Não verbal, o ícone nunca é exaustivamente coberto pelas palavras, restando sempre uma área transverbal, uma mais-valia, um sexto sentido além das palavras. Os simbolistas intuíram essa terra-de-ninguém-que-seja-palavra. E, nela, plantaram sua bandeira.

Daí, seu célebre “amor ao vago”.

O problema do texto poético simbolista é a programação do indeterminado, a “determinação da indeterminação”.

À luz do verbo, todo ícone é inesgotável. Nem com todas as palavras do mundo se pode esgotar a abertura, o plural, a multivalência semântica de um desenho, um esboço, uma foto, um esquema, uma rima (ícones). As palavras estarão sempre aquém, sempre menos; além, um campo de possíveis, “oculto”, “mistério”, “inefável”.

“Mistério” é palavra grega, de um radical que significa “fechar a boca”. Só há mistérios para o código verbal.

Cinco sentidos, cinco códigos.

A consciência icônica inovadora do simbolismo não se revela apenas na iconização do verbal, como na grafia fantasista da palavra “lírio”, grafada pelos simbolistas como “lyrio”, a letra Y funcionando como ícone (desenho) da flor/referente. Revela-se, ainda, na revolução que associamos às Correspondances de Baudelaire ou ao soneto das vogais de Rimbaud.

No poema de Baudelaire, a natureza “é um templo”, onde o homem passa “através de florestas de símbolos” e “os perfumes, as cores e os sons se respondem”.
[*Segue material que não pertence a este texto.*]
Definition put_fs (f : FS) : M unit := modify (set_fs f).

(** [os.path.exists] *)
Definition os_path_exists (p : string) : M bool :=
  let! f := gets fs in ret (fs_exists p f).

(** [os.mkdir] *)
Definition os_mkdir (p : string) : M unit :=
  let! f := gets fs in
  if fs_exists p f then raise FileExistsError
  else
    let! _ := check_parent p in
    put_fs (f ++ [(p, Dir)]).

(** [os.remove] *)
Definition os_remove (p : string) : M unit :=
  let! f := gets fs in
  match fs_lookup p f with
  | None => raise FileNotFoundError
  | Some Dir => raise IsADirectoryError
  | Some (File _) => put_fs (fs_remove p f)
  end.

(** [torch.save(obj, path)] *)
Definition torch_save (d : gmap string Value) (p : string) : M unit :=
  let! _ := check_parent p in
  let! f := gets fs in
  match fs_lookup p f with
  | Some Dir => raise IsADirectoryError
  | _ => put_fs (fs_write p (File [Obj d]) f)
  end.

(** [torch.load(path)]: the first object pickled in the file. *)
Definition torch_load (p : string) : M (gmap string Value) :=
  let! f := gets fs in
  match fs_lookup p f with
  | None => raise FileNotFoundError
  | Some Dir => raise IsADirectoryError
  | Some (File (Obj d :: _)) => ret d
  | Some (File _) => raise UnpicklingError
  end.

(** The names [*.pt] matches directly under [pth]: any entry whose
    name ends in [.pt] and does not start with a dot.  The directory
    part is matched as written ([pth] is taken to hold no pattern
    character). *)
Definition is_pt_in (pth p : string) : bool :=
  match Str.strip_prefix (pth +:+ "/") p with
  | Some name =>
      negb (Str.contains "/" name) && Str.ends_with ".pt" name
      && negb (Str.starts_with "." name)
  | None => false
  end.

Definition pt_files (pth : string) (f : FS) : list string :=
  List.filter (is_pt_in pth) (List.map fst f).

(** [glob('{}/*.pt'.format(pth))]: the matches in listing order
    ([glob] does not sort). *)
Definition glob_pt (pth : string) : M (list string) :=
  let! f := gets fs in ret (pt_files pth f).

(** *** Logging (lines 61-74) *)

(** [logging.FileHandler(filename=path)] opens the file for appending,
    creating it when it is missing. *)
Definition open_append (p : string) : M unit :=
  let! _ := check_parent p in
  let! f := gets fs in
  match fs_lookup p f with
  | Some Dir => raise IsADirectoryError
  | Some (File _) => ret tt
  | None => put_fs (f ++ [(p, File [])])
  end.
Rimbaud, por sua vez, atribui cor a cada som vogal, numa fonética cromática, aparentemente arbitrária, fútil e gratuita.

A — branco.

  O — preto.

    U — roxo.

      I — vermelho

        e

          E — verde.

Sim, toda vogal tem um aroma e uma cor,

Que sabemos sentir, que poderemos ver de

Cima do Verso, de dentro do nosso Amor.

PETHION DE VILAR, 1901

Esta intersemioticidade sensorial, explicitada por Baudelaire, nas Correspondances, incorporada pelo programa simbolista, ocorre em plano trans, infra ou ultraverbal, no plano icônico, no plano do Mistério e do Oculto, para quem olha os signos com telescópios verbais.